The general effect all around the table was the same... except for Ted, who had not yet tried his. He was too busy laughing at the rest of us. Tossing my spent chicken bone back onto the table, I cussed at him. "Hey man... you take a big ole bite and then laugh about it!"

Ted rose to the challenge. Taking a single bite from his wing he fell into the trap. "Oh this isn't so bad....BLLAAYAHGHGHGHAHHH!!!!!" He was done. He couldn't even finish the wing. :-) I felt really proud that I had been able to finish the wing...

... until the next day.

Suffice it to say that the Blazin' Chicken Wings of Death don't depart the body any more pleasantly than they entered it. Never again will those wings pass these lips. Talk about getting brought down!

*sigh*

This has turned into a bit of a ramble hasn't it? Think I'll wrap it up and sign off for now. Take it easy and, just for fun like BlackOps said, the next time you go to Chili's, scream "INS!!!" as you enter the door and see what happens. :-)

8 comments:

Alecia said...

Buffalo Wild Wings isn't so new around here. Buffalo that is. haha. I believe there's a couple around these here parts. (I actually live in a town outside of Buffalo, but still...damn close) I'm the wuss that never orders her wings above Medium. I want to be able to taste it, not feel as if someone is trying to rip my tongue right out of my head. I hate that feeling.

You've got a very interesting way of describing things. I enjoy it immensely.

PS - You rock for adding my blog to your links. I saw that and felt like it was Christmas morning and I was gettin' a new present.

Unknown said...

BlackOps,
My weewkend was ruined. That's all I can say. I was even late to work on Monday. Mi burro es en fuego. Comprende? LOL...

Alecia,
The Blazin' wings had no flavor. Unless "pain" is a flavor, I suppose. I forgot to mention that later in the evening I thoughtlessly rubbed my nose with one of my sauce-soaked napkins. Yes. There's nothing like taking some habanero(sp?) peppers and shoving them up your nose.

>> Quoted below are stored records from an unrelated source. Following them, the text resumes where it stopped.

(** The value under ["category"] is present but not the name of a
    member. *)
Definition category_not_member (data : json) : bool :=
  match data with
  | JObject m =>
      match dict_get "category" m with
      | Some (JString s) =>
          match Category_of_name s with
          | Some _ => false
          | None => true
          end
      | Some _ => true
      | None => false
      end
  | _ => false
  end.

Definition listed_failure (data : json) : bool :=
  not_a_mapping data || missing_required_key data
  || available_not_boolean data || category_not_member data.

End Service.

(* ===================================================================== *)
(** ** Sample data *)
(* ===================================================================== *)

(** The product of the tests: a Fedora, "A red hat", 12.50, available, in
    the cloths category. *)
Definition price_12_50 : Decimal := mkDecimal false "1250" 2.

Definition fedora : @Product NamedCategory :=
  mkProduct None "Fedora" "A red hat" price_12_50 true CLOTHS.

(** The Fedora as the tests post it: [serialize] gives the price as
    text. *)
Definition fedora_payload : json :=
  JObject [ ("name", JString "Fedora");
            ("description", JString "A red hat");
            ("price", JString "12.50");
            ("available", JBool true);
            ("category", JString "CLOTHS") ].

(** The float that the JSON number 12.50 (or 12.5) is. *)
Definition float_12_5 : PyFloat := mkFloat false 25 (-1).

(** The Fedora with its price as the JSON number 12.50. *)
Definition fedora_number_payload : json :=
  JObject [ ("name", JString "Fedora");
            ("description", JString "A red hat");
            ("price", JFloat float_12_5);
            ("available", JBool true);
            ("category", JString "CLOTHS") ].

(** The same payload with a null price. *)
Definition null_price_payload : json :=
  JObject [ ("name", JString "Fedora");
            ("description", JString "A red hat");
            ("price", JNull);
            ("available", JBool true);
            ("category", JString "CLOTHS") ].

(** The same payload with ["available"] as the string ["true"]. *)
Definition string_available_payload : json :=
  JObject [ ("name", JString "Fedora");
            ("description", JString "A red hat");
            ("price", JString "12.50");
            ("available", JString "true");
            ("category", JString "CLOTHS") ].

Definition empty_store : @Store NamedCategory := mkStore [] 1.

(** A store that holds the Fedora under id 1. *)
Definition fedora_store : @Store NamedCategory :=
  mkStore [mkProduct (Some 1) "Fedora" "A red hat" price_12_50 true CLOTHS] 2.

Definition json_headers : list (string * string) :=
  [("Content-Type", "application/json")].

Definition charset_headers : list (string * string) :=
  [("Content-Type", "application/json; charset=utf-8")].


(** The requests of the tests. *)
Definition post_fedora : Request :=
  mkRequest json_headers [] (Some fedora_payload).

Definition post_fedora_number : Request :=
  mkRequest json_headers [] (Some fedora_number_payload).

Definition post_without_content_type : Request :=
  mkRequest [] [] (Some fedora_payload).

Definition post_with_charset : Request :=
  mkRequest charset_headers [] (Some fedora_payload).

Definition post_string_available : Request :=
  mkRequest json_headers [] (Some string_available_payload).

Definition bare_request : Request := mkRequest [] [] None.

(** Content-Type ["application/json"] with a body that is not JSON
    text. *)
Definition not_json_request : Request := mkRequest json_headers [] None.

Definition query (parameters : MultiDict) : Request :=
  mkRequest [] parameters None.


(* ===================================================================== *)
(** ** The test client and the helpers of [tests/test_routes.py] *)
(* ===================================================================== *)

(** [str(b)] on a Python boolean. *)
Definition str_bool (b : bool) : string := if b then "True" else "False".

(** [self.client.post(url, json=payload)] and [self.client.put(url,
    json=payload)]: the body is the JSON text of the payload, sent with
    Content-Type ["application/json"]. *)
Definition json_request (payload : json) : Request :=
  mkRequest json_headers [] (Some payload).

(** [response.get_json()]. *)
Definition response_json (response : Response) : option json :=
  match data response with
  | BodyJson value => Some value
  | _ => None
  end.

Section TestClient.

Context {Category : Type} `{Enum Category}.

Local Abbreviation Product := (@Product Category).
Local Abbreviation Store := (@Store Category).

(** [product.id = n]. *)
Definition set_id (n : option Z) (p : Product) : Product :=
  mkProduct n (name p) (description p) (price p) (available p) (category p).

(** [product.description = text]. *)
Definition set_description (text : string) (p : Product) : Product :=
  mkProduct (id p) (name p) text (price p) (available p) (category p).

(** [response.get_json()["id"]], as a Python value: an integer or
    [None]. *)
Definition response_id (response : Response) : option Z :=
  match response_json response with
  | Some value =>
      match json_field "id" value with
      | Some (JInt n) => Some n
      | _ => None
      end
  | None => None
  end.

(** [_create_products] of [tests/test_routes.py].  The products that
    [ProductFactory()] draws are the argument, one for each turn of the
    loop; each is posted in serialized form, the status is asserted to be
    201 ([None] when the assertion fails), and the product is returned with
    the id of the response. *)
Fixpoint _create_products (test_products : list Product) (db : Store)
  : option (list Product * Store) :=
  match test_products with
  | [] => Some ([], db)
  | test_product :: rest =>
      let (response, db') :=
        POST_products (json_request (serialize test_product)) db in
      if Z.eqb (status_code response) status.HTTP_201_CREATED
      then
        let test_product := set_id (response_id response) test_product in
        match _create_products rest db' with
        | Some (products, db'') => Some (test_product :: products, db'')
        | None => None
        end
      else None
  end.

(** [get_product_count] of [tests/test_routes.py]: the length of the list
    that GET /products returns, the status being asserted to be 200. *)
Definition get_product_count (db : Store) : option nat :=
  let (response, _) := GET_products (query []) db in
  if Z.eqb (status_code response) status.HTTP_200_OK
  then match response_json response with
       | Some (JArray l) => Some (List.length l)
       | _ => None
       end
  else None.

(** The products as the store numbers them, from a first id on. *)
Fixpoint number_from (n : Z) (ps : list Product) : list Product :=
  match ps with
  | [] => []
  | p :: r => set_id (Some n) p :: number_from (n + 1) r
  end.

End TestClient.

I'm pleased that you like my narrative style. I try to write it out in much the same way I would actually tell you the story if you were here. Only with less hand gesturing.

You're welcome for the linkage. I enjoy your blog and I'm sure others who come here will as well. :)

marrie said...

I love hot wings. I don't think I would like blazin wings of death though. My husband and I ate at Chili's when we were on vacation in San Diego, and we loved it, but when we came home we found the nearest one is 50 miles away. Now whenever we visit my parents we eat there something like 3 times a week.

Unknown said...

Marrie,

Chili's is great. I go there at least once a week. I'm surprised that the closest one to you is so far away. I guess they aren't as widespread as I had thought!

Alecia said...

I love the bottomless chips and salsa at Chilis. They are my friends...

Indigo Red said...

I love Chili's. And really hot buffalo wings, but Blazin' Chicken Wings of Death are a bit out of my league.

From the first half of this post, I believe the ELO word is Grüße which rhymns with Bruce. It's German meaning Greetings.

But Rock'n'Roll lyrics being what they are (unrecognizable) this may remain a mystery greater than whatever happened to Emelia Earhardt. Personally, I think Louie,Louie had something to do with her disappearance, the death of Marilyn, and that guy on the Grassy Knoll.

Unknown said...

Wow, 5000 bonus points to Indigo Red for the obscure ELO factoid and even the correct German spelling of the mystery word!

The Google is strong with this one! :-)

Indigo Red said...

Oh boy! 5000 bonus points! Whatever shall I do with all that treasure?

But Grüße doesn't make anymore sense than Bruce does and maybe even less. I'll still sing "Bruce", "scuse me while I kiss this guy", and "there's a bathroom on the right."